— Supplied entries —
(* ===== verification/RpcSchema.v ===== *)
(** * The contracts of the RPC boundary ([rpc/public_contracts.py])

    The hand-written validator of the JSON-Schema subset the public methods are described
    in, and the look-up of a method in the registry.  A schema is a JSON value, as the code
    has it; [files] are the documents of [packages/rpc-schema], [fullmatch] is
    [re.fullmatch], [num_lt] and [num_eq] compare numbers one of which is a float, and
    [limit] is how deep Python lets calls nest.

    A [ContractValidationError] is a [ValueError]; nothing else in the validator raises one.

    The theorems: on schemas without the oddities below the validator decides what such a
    schema means; but one that has [oneOf] is not looked at any further, so that some
    public methods take any parameters at all. *)

From S2P Require Import Prelude PyEnum PyStr PyText JsonText.

#[local] Open Scope string_scope.

(** [sub in s] *)
Definition contains (sub s : string) : bool := match String.index 0 sub s with Some _ => true | None => false end.

Definition as_int (j : json) : option Z :=
  match j with JInt n => Some n | JBool b => Some (if b then 1%Z else 0%Z) | _ => None end.

Definition is_number (j : json) : bool :=
  match j with JInt _ | JBool _ | JFloat _ => true | _ => false end.

Section Validation.
Context (repr : json → string) (num_lt num_eq : json → json → bool).
Context (fullmatch : string → string → result bool) (files : string → option json).

(** [a == b] *)
Fixpoint py_eq (a b : json) {struct a} : bool :=
  match a, b with
  | JNull, JNull => true
  | JStr s, JStr t => s =? t
  | JList l, JList m =>
      (fix go (l m : list json) : bool :=
         match l, m with
         | [], [] => true
         | x :: l, y :: m => py_eq x y && go l m
         | _, _ => false
         end) l m
  | JObj d, JObj e =>
      Nat.eqb (length d) (length e) &&
      (fix go (d : list (string * json)) : bool :=
         match d with
         | [] => true
         | kv :: d => (kv.1 ∈? e.*1) && py_eq kv.2 (field e kv.1) && go d
         end) d
  | _, _ =>
      match as_int a, as_int b with
      | Some m, Some n => (m =? n)%Z
      | _, _ => is_number a && is_number b && num_eq a b
      end
  end.

(** [a < b], where [a] is a number. *)
Definition py_lt (a b : json) : result bool :=
  match as_int a, as_int b with
  | Some m, Some n => Ok (m <? n)%Z
  | _, _ => if is_number a && is_number b then Ok (num_lt a b) else Err (TypeErr "'<' not supported")
  end.

(** [value in container] *)
Definition py_in (value container : json) : result bool :=
  match container with
  | JList l => Ok (existsb (py_eq value) l)
  | JStr s => match value with JStr t => Ok (contains t s) | _ => Err (TypeErr "'in <string>'") end
  | JObj d => if hashable value then Ok (match value with JStr t => t ∈? d.*1 | _ => false end)
              else Err (TypeErr "unhashable type")
  | _ => Err (TypeErr "not iterable")
  end.

(** [j[part]], for a string [part] *)
Definition subscript (j : json) (part : string) : result json :=
  match j with
  | JObj d => item d part
  | JList _ | JStr _ => Err (TypeErr "indices must be integers")
  | _ => Err (TypeErr "not subscriptable")
  end.

Fixpoint walk (j : json) (parts : list string) : result json :=
  match parts with [] => Ok j | part :: parts => j ← subscript j part; walk j parts end.

(* [sidecar/ibreeze/rpc/public_contracts.py:26-34 _load] *)
Definition _load (name : string) : option json := files name.

(* [sidecar/ibreeze/rpc/public_contracts.py:37-48 _resolve] *)
Definition _resolve (schema : list (string * json)) (base : string) : result (list (string * json)) :=
  match field schema "$ref" with
  | JStr ref =>
      if starts_with "#/" ref then
        match _load base with
        | None => Ok schema
        | Some value =>
            value ← walk value (split_on (chr 47) (String.substring 2 (String.length ref) ref));
            Ok (match value with JObj d => d | _ => schema end)
        end
      else Ok schema
  | _ => Ok schema
  end.

(* [sidecar/ibreeze/rpc/public_contracts.py:51-52 _fail] *)
Definition _fail (path message : string) : result unit :=
  Err (ValueError ((if path =? "" then "$" else path) +:+ ": " +:+ message)).

(** [for branch in l: try: check(branch); return except ContractValidationError: pass] *)
Fixpoint some_passes (check : json → result unit) (l : list json) : result bool :=
  match l with
  | [] => Ok false
  | branch :: l =>
      match check branch with
      | Ok _ => Ok true
      | Err (ValueError _) => some_passes check l
      | Err e => Err e
      end
  end.
(** What has arrived so far, and how it shows in the connection. *)
Record arrived (l : list event) (c : Connection) : Prop := {
  arrived_tasks : ∀ t, t ∈ tasks c → t.2 ∈ omap request_of l;
  arrived_bound : (length (tasks c) ≤ MAX_INFLIGHT_REQUESTS)%nat;
  arrived_ids : NoDup (tasks c).*1;
  arrived_fresh : ∀ t, t ∈ tasks c → (t.1 < created c)%nat;
  arrived_session : ipc_session_id (server c) ≠ None → ∃ request ps,
    request ∈ omap request_of l ∧ field request "method" = JStr "system.handshake" ∧
    field_or request "params" (JObj []) = JObj ps ∧ check_handshake ps = Ok tt }.

Lemma arrived_more l l' c : arrived l c → arrived (l ++ l') c.
Proof.
  intros [H1 H2 H3 H4 H5]. split; try done.
  - intros t Ht. rewrite omap_app. apply elem_of_app. left. by apply H1.
  - intros Hs. destruct (H5 Hs) as (q & ps & Hq & Hrest). exists q, ps. split; [|done].
    rewrite omap_app. apply elem_of_app. by left.
Qed.

Lemma arrived_same l c c' :
  tasks c' = tasks c → created c' = created c →
  (ipc_session_id (server c') ≠ None → ipc_session_id (server c) ≠ None) → arrived l c → arrived l c'.
Proof. intros Ht Hc Hs [H1 H2 H3 H4 H5]. split; rewrite ?Ht, ?Hc; auto. Qed.

Lemma arrived_empty l c : tasks c = [] → ipc_session_id (server c) = None → arrived l c.
Proof.
  intros Ht Hs. split; rewrite ?Ht; [by intros t []%elem_of_nil|apply Nat.le_0_l|constructor|by intros t []%elem_of_nil|done].
Qed.

Lemma arrived_close l c : arrived l (close_connection c).
Proof. by apply arrived_empty. Qed.
(* ===== verification/RoutingEngine.v ===== *)
(** * The routing engine

    [routing/engine.py] and the choice of proposers of [routing/ensemble.py]: which
    candidates may serve a turn, how they are ranked, and the plan that names the
    deployments to use.

    A candidate is the dict that [resolve_candidate_bindings] builds; [obj] is the
    identity of the dict object, which the code compares with [is].  The decimal fields
    are [None] when the dict has no such entry or no number there.  A plan makes one
    clock reading, [now].  [Decimal(str(confidence))] is represented by the float.

    The theorems: scores lie between 0 and 1; a plan names only deployments that passed
    the gate of their role, and no deployment twice; planning fails only when nothing is
    eligible or the operator's override is not available. *)

From S2P Require Import Prelude PyEnum PyOrder PyStr PyText PyFloat PyDecimal Routing RoutingPolicy.
Import (hints) RoutingMode RouteRole.

Module E.
(* [sidecar/ibreeze/routing/candidates.py:66-115 resolve_candidate_bindings (entry)] *)
Record Candidate := {
  obj : nat;
  company_id : string;
  candidate_id : string;
  provider_release_id : string;
  model_binding_id : string;
  credential_ref : string;
  eligible_roles : list string;
  routing_enabled : bool;
  routing_tier : Z;
  supports_tools : bool;
  supports_vision : bool;
  supports_streaming : bool;
  max_output_tokens : Z;
  context_window : Z;
  quality_prior : option decimal;
  effective_quality : option decimal;
  tool_reliability_prior : option decimal;
  latency_prior_ms : Z;
  model_vendor : string;
  model_family : string;
  architecture_class : string;
  supports_reasoning : bool;
  reasoning_levels : list string }.
End E.
Import E.
Notation Candidate := E.Candidate.

(* [sidecar/ibreeze/routing/types.py:35-40 DeploymentKey] *)
Record DeploymentKey := {
  dk_company_id : string;
  dk_provider_release_id : string;
  dk_model_binding_id : string;
  dk_credential_ref : string }.

#[global] Instance DeploymentKey_eq_dec : EqDecision DeploymentKey.
Proof. solve_decision. Defined.

(* [sidecar/ibreeze/routing/engine.py:17-20 GateResult] *)
Record GateResult := { eligible : list Candidate; rejected : list (string * string) }.

(* [sidecar/ibreeze/routing/engine.py:23-27 PlannedDeployment] *)
Record PlannedDeployment := { candidate : Candidate; score : decimal; role : RouteRole.t }.

(* [sidecar/ibreeze/routing/engine.py:30-39 RoutePlan] *)
Record RoutePlan := {
  plan_mode : RoutingMode.t;
  selected_kind : string;
  selected : list PlannedDeployment;
  fallback : list PlannedDeployment;
  aggregator : option PlannedDeployment;
  plan_required_tier : string;
  plan_confidence : float;
  plan_policy_trail : list (string * Z) }.

Definition d0_5 : decimal := Dec 5 (-1).

(* [sidecar/ibreeze/routing/engine.py:42-46 _as_decimal] *)
Definition _as_decimal (value : option decimal) (fallback : decimal) : decimal :=
  match value with Some d => d | None => fallback end.

(* [sidecar/ibreeze/routing/engine.py:49-55 _effective_quality] *)
Definition _effective_quality (c : Candidate) (calibration : decimal) : decimal :=
  let stored := effective_quality c in
  let value := _as_decimal (match stored with Some d => Some d | None => quality_prior c end) d0_5 in
  let value := match stored with None => dadd value calibration | Some _ => value end in
  dmin D1 (dmax D0 value).

(* [sidecar/ibreeze/routing/engine.py:58-67 _stable_score_key] *)
Definition _stable_score_key (item : decimal * Candidate)
    : decimal * (decimal * (Z * (string * string))) :=
  let '(score, c) := item in
  (dneg score, (dneg (_effective_quality c D0), (latency_prior_ms c, (model_binding_id c, candidate_id c)))).

Definition score_cmp : decimal * Candidate → decimal * Candidate → comparison :=
  on _stable_score_key
    (lex dcompare (lex dcompare (lex Z.compare (lex String.compare String.compare)))).

(* [sidecar/ibreeze/routing/engine.py:70-77 _health_for] *)
Definition _health_for (c : Candidate) (health : list (DeploymentKey * HealthState)) : HealthState :=
  default fresh_health (dict_get health {|
    dk_company_id := company_id c; dk_provider_release_id := provider_release_id c;
    dk_model_binding_id := model_binding_id c; dk_credential_ref := credential_ref c |}).

(** [int(tier[1:])] *)
Definition tier_number (tier : string) : result Z :=
  of_option (py_int 10 (unchars (drop 1 (chars tier)))) (ValueError "invalid literal for int()").

(** The reason a candidate is turned away for, if any. *)
(* [sidecar/ibreeze/routing/engine.py:93-112 capability_gate (loop body)] *)
Definition rejection (context : RoutingContext) (required : Z) (role : RouteRole.t)
    (health : list (DeploymentKey * HealthState)) (now : Z) (allow_anchor_disabled : bool)
    (c : Candidate) : option string :=
  if negb (routing_enabled c) && negb allow_anchor_disabled then Some "routing_disabled"
  else if negb (value role ∈? eligible_roles c) then Some "role_unavailable"
  else if (routing_tier c <? required)%Z then Some "tier_unavailable"
  else if negb (tool_count context =? 0)%Z && negb (supports_tools c) then Some "tools_unavailable"
  else if negb (Nat.eqb (length (attachment_types context)) 0) && negb (supports_vision c)
  then Some "vision_unavailable"
  else if negb (supports_streaming c) then Some "streaming_unavailable"
  else if (context_window c <? estimated_input_tokens context + max_output_tokens c)%Z
  then Some "context_overflow"
  else if negb (is_eligible (_health_for c health) now) then Some "deployment_unhealthy"
  else None.

(* [sidecar/ibreeze/routing/engine.py:80-117 capability_gate] *)
Definition capability_gate (context : RoutingContext) (tier : TierDecision)
    (candidates : list Candidate) (role : RouteRole.t)
    (health : list (DeploymentKey * HealthState)) (now : Z) (allow_anchor_disabled : bool)
    : result GateResult :=
  required ← tier_number (required_tier tier);
  let reason := rejection context required role health now allow_anchor_disabled in
  Ok {| eligible := List.filter (λ c, match reason c with None => true | Some _ => false end) candidates;
        rejected := omap (λ c, r ← reason c; Some (candidate_id c, r)) candidates |}.

(* [sidecar/ibreeze/routing/engine.py:120-143 score_candidate] *)
Definition score_candidate (c : Candidate) (required_tier : string) (context : RoutingContext)
    (health : HealthState) (calibration : decimal) : result decimal :=
  tier ← tier_number required_tier;
  let quality := _effective_quality c calibration in
  let reliability := if negb (tool_count context =? 0)%Z
                     then _as_decimal (tool_reliability_prior c) d0_5 else D1 in
  let reliability := dmin D1 (dmax D0 reliability) in
  distance ← ddiv (dZ (Z.abs (routing_tier c - tier))) (dZ 3);
  let affinity := dmax D0 (dsub D1 distance) in
  let health_score := if (consecutive_strikes health =? 0)%Z then D1 else d0_5 in
  seconds ← ddiv (dZ (latency_prior_ms c)) (dZ 1000);
  latency ← ddiv D1 (dadd D1 seconds);
  let score :=
    dadd (dadd (dadd (dadd (dmul (Dec 40 (-2)) quality) (dmul (Dec 20 (-2)) reliability))
      (dmul (Dec 15 (-2)) affinity)) (dmul (Dec 15 (-2)) health_score)) (dmul (Dec 10 (-2)) latency) in
  quantize_half_up 8 score.

(** ** ensemble.py: the proposers *)

Definition _quality_decimal (c : Candidate) : decimal := _as_decimal (quality_prior c) d0_5.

— What is being asked —
Could you return exactly the lines above from the line with "Some n => (m =? n)%Z" to the line with "(py_eq value) l)", both included, and nothing else?

— Reply —
      | Some m, Some n => (m =? n)%Z
      | _, _ => is_number a && is_number b && num_eq a b
      end
  end.

(** [a < b], where [a] is a number. *)
Definition py_lt (a b : json) : result bool :=
  match as_int a, as_int b with
  | Some m, Some n => Ok (m <? n)%Z
  | _, _ => if is_number a && is_number b then Ok (num_lt a b) else Err (TypeErr "'<' not supported")
  end.

(** [value in container] *)
Definition py_in (value container : json) : result bool :=
  match container with
  | JList l => Ok (existsb (py_eq value) l)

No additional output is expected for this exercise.